The business model of Gold's Gym has their "customer" signing over their banking info and a commitment to provide a token monthly payment -- backed by a Byzantine contract separation formula and a well-staffed legal back-office. The "customer" thinks they are buying gym access -- and when they miss a payment, or decide to quit and seek to separate, they discover the reality: Golds will tap them for quite a bundle, while providing nearly nothing. The goal of Golds is merely to entice you to sign up -- "fitness" is completely secondary. Golds business model is about getting you to sign up. You are *volunteering* for contract abuse. These trading gyms (TopStepTrader) are no different -- despite their use of masculine language and titles like TopStep (for those knowledgeable of trading pits) or trading "combine" ("Ooo! Football!") or whatever. It's a ruse to tap your capital vein until you're too faint to pull the needle out yourself. Your capital "fitness" -- like some newsletter that Golds might put out -- has nothing to do with reality: it's only there to encourage you to leave the needle in. You are volunteering for *capital* abuse. What proportion of traders in these shops are successful? 1 in 10? And how much money do the sponsoring shops make from these stars? $40-thou? $50? How much do these shops make from the also-rans? $10k? $20k? Do the math: they do not wish for your success -- they wish only for you to sign up. If you're a "star"?? Your main purpose is not to make money, but to make stories -- the money they accrue through your successful trading is incidental to the draw you create for new blood. Both businesses profit from the same model: find the dream, and tap into its bloodflow.
tommcginnis, Thanks for your comment. The way and how TopStepTrader runs their business, is their business. The objective of the article is to show there are normal day traders making money and beating the odds. In a nutshell, winning.
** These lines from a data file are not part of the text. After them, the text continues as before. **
(** Reading in chunks of 8192 bytes visits every byte once, in order. *)
Lemma rkcrc32_loop_fold (f : bytes) (crc : Z) :
  rkcrc32_loop f crc = fold_left crc_byte f crc.
Proof.
  funelim (rkcrc32_loop f crc).
  - destruct f as [|c f]; [reflexivity|].
    match goal with H : firstn READ_SIZE _ = [] |- _ =>
      pose proof READ_SIZE_pos as Hpos;
      destruct READ_SIZE; [lia|discriminate H] end.
  - match goal with IH : rkcrc32_loop _ _ = fold_left _ _ _ |- _ => rewrite IH end.
    match goal with H : firstn READ_SIZE _ = _ :: _ |- _ => rewrite <- H end.
    rewrite <- fold_left_app, firstn_skipn. reflexivity.
Qed.


Lemma rkcrc32_checksum (content : bytes) : rkcrc32 content = checksum content.
Proof.
  unfold rkcrc32, checksum. rewrite rkcrc32_loop_fold.
  apply fold_crc_byte_step. lia.
Qed.


Example rkcrc32_one_zero_byte : rkcrc32 [x00] = 0.
Proof. reflexivity. Qed.

Example rkcrc32_one_byte : rkcrc32 [x01] = 0x04c10db7.
Proof. reflexivity. Qed.

(** C2.  [rkcrc32] computes, over the bytes of the file, the checksum the
    specification defines: the accumulator starts at 0; each byte is XORed
    in, shifted left 24 bits, and 8 rounds follow, each shifting left one
    bit and XORing with 0x04C10DB7 when bit 31 was set, all truncated to 32
    bits.  For the empty input the result is 0. *)
Theorem rkcrc32_is_spec_checksum :
  (forall content : bytes, rkcrc32 content = checksum content) /\
  rkcrc32 [] = 0.
Proof. split; [apply rkcrc32_checksum | reflexivity]. Qed.

End RkcrcFacts.

(** ** Numbers as text *)

Section NumberFacts.

(** The value of a list of digits, most significant first. *)
Definition digits_val (base : Z) (ds : list Z) (acc : Z) : Z :=
  fold_left (fun a d => a * base + d) ds acc.

Definition digits_ok (base : Z) (ds : list Z) : Prop :=
  Forall (fun d => 0 <= d < base) ds.

Lemma to_digits_acc base fuel n acc :
  to_digits base fuel n acc = to_digits base fuel n [] ++ acc.
Proof.
  revert n acc. induction fuel as [|fuel IH]; intros n acc; simpl; [reflexivity|].
  destruct (n <? base); [reflexivity|].
  rewrite (IH _ (_ :: acc)), (IH _ [_]), <- app_assoc. reflexivity.
Qed.

Lemma digits_val_app base ds1 ds2 acc :
  digits_val base (ds1 ++ ds2) acc = digits_val base ds2 (digits_val base ds1 acc).
Proof. apply fold_left_app. Qed.

(** With fuel for every binary digit of [n], [to_digits] gives digits of the
    base whose value is [n], and at most [k] of them when [n < base ^ k]. *)
Lemma to_digits_spec base fuel n :
  2 <= base -> 0 <= n < 2 ^ Z.of_nat fuel -> (0 < fuel)%nat ->
  let ds := to_digits base fuel n [] in
  digits_val base ds 0 = n /\ digits_ok base ds /\ ds <> [] /\
  forall k, (0 < k)%nat -> n < base ^ Z.of_nat k -> (length ds <= k)%nat.
Proof.
  intros Hb. revert n. induction fuel as [|fuel IH]; intros n Hn Hf; [lia|].
  simpl. destruct (n <? base) eqn:Hlt.
  - apply Z.ltb_lt in Hlt. split; [|split; [|split]].
    + unfold digits_val. simpl. lia.
    + constructor; [lia|constructor].
    + discriminate.
    + intros k Hk _. simpl. lia.
  - apply Z.ltb_ge in Hlt.
    assert (Hq : 0 <= n / base < 2 ^ Z.of_nat fuel).
    { split; [apply Z.div_pos; lia|].
      apply Z.div_lt_upper_bound; [lia|].
      rewrite Nat2Z.inj_succ, Z.pow_succ_r in Hn by lia. nia. }
    assert (Hfuel : (0 < fuel)%nat).
    { destruct fuel; [|lia]. simpl in Hq.
      assert (1 <= n / base) by (apply Z.div_le_lower_bound; lia). lia. }
    destruct (IH (n / base) Hq Hfuel) as (Hv & Hok & Hne & Hlen).
    rewrite to_digits_acc. split; [|split; [|split]].
    + rewrite digits_val_app, Hv. unfold digits_val. simpl.
      pose proof (Z.div_mod n base). lia.
    + apply Forall_app. split; [exact Hok|].
      constructor; [apply Z.mod_pos_bound; lia|constructor].
    + intros Heq. apply app_eq_nil in Heq. destruct Heq; discriminate.
    + intros k Hk Hnk. rewrite length_app. simpl.
      destruct k as [|k]; [lia|].
      destruct k as [|k].
      { simpl in Hnk. lia. }
      assert (Hdiv : n / base < base ^ Z.of_nat (S k)).
      { apply Z.div_lt_upper_bound; [lia|].
        rewrite (Nat2Z.inj_succ (S k)), Z.pow_succ_r in Hnk by lia. lia. }
      specialize (Hlen (S k) ltac:(lia) Hdiv). lia.
Qed.

Lemma digits_spec base n :
  2 <= base -> 0 <= n ->
  digits_val base (digits base n) 0 = n /\ digits_ok base (digits base n) /\
  digits base n <> [] /\
  forall k, (0 < k)%nat -> n < base ^ Z.of_nat k -> (length (digits base n) <= k)%nat.
Proof.
  intros Hb Hn. unfold digits. apply to_digits_spec; [exact Hb| |lia].
  split; [exact Hn|].
  rewrite Nat2Z.inj_succ, Z2Nat.id by apply Z.log2_nonneg.
  destruct (Z.eq_dec n 0) as [->|Hnz]; [reflexivity|].
  apply Z.log2_spec. lia.
Qed.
These trading operations and their ilk (TopStep, Collective2, WealthSignals, etc. etc. etc.) should be much more heavily regulated in terms of their advertising and promotional activities. Sending out newsletters and posting videos highlighting the results of only top traders is no different than putting 100 monkeys in front of 100 trading stations, then picking the winners at a particular point in time. In any large group of traders, there will always be a few distributed at the top, if for no other reason than survivor bias within the set of all traders who have come and gone.
No, their business model is *all* of our business. (Fergawdsakes. ) The "objective of the article" is to show abnormal day traders' short-run returns, as if they were normal. They are not normal; the article amounts to a lie.
tommcginnis, If you are suggesting the article(s) should track the profitable traders trades over time (6 months to x years) to show consistent profitable traders, I Agree with you. TopStepTrader should track their traders over time to see if they are a consistent. I agree.
Noooooo. I'm saying TopStepTrader is a lie. It is a lie, built around a falsehood, and set upon a prevarication. It is Kool-Aid, imbued not with cyanide, but with volunteered bank account numbers -- and no amount of your kind comments on its pretty color changes the degree to which it bleeds its customers in fulfillment of its business model.
Oh HELL yeah. It's like a mountain shop: they're not in the business of getting you out in the woods, but in the business of selling you gear. The issue they have is, the guy with a 50lb pack has 10lbs worth of gear, and 40lbs worth of food, and is gone for 3 weeks. What the newb buys is 40lbs worth of gear -- squeezing in 10lbs worth of food -- and ends up with a 50lb pack for a 3-day weekend. Here's me out for a 3-day weekend. The pack totals about 8lbs, including water. The backpack itself weighs about 7oz. Mountain shops HATE me. https://secure.meetupstatic.com/photos/event/1/d/8/d/600_10267565.jpeg
@tommcginnis, do you think the trading world would be better without these businesses and the opportunities they provide? High failure rate is well publicised and is expected, so nobody is really tricking anyone here.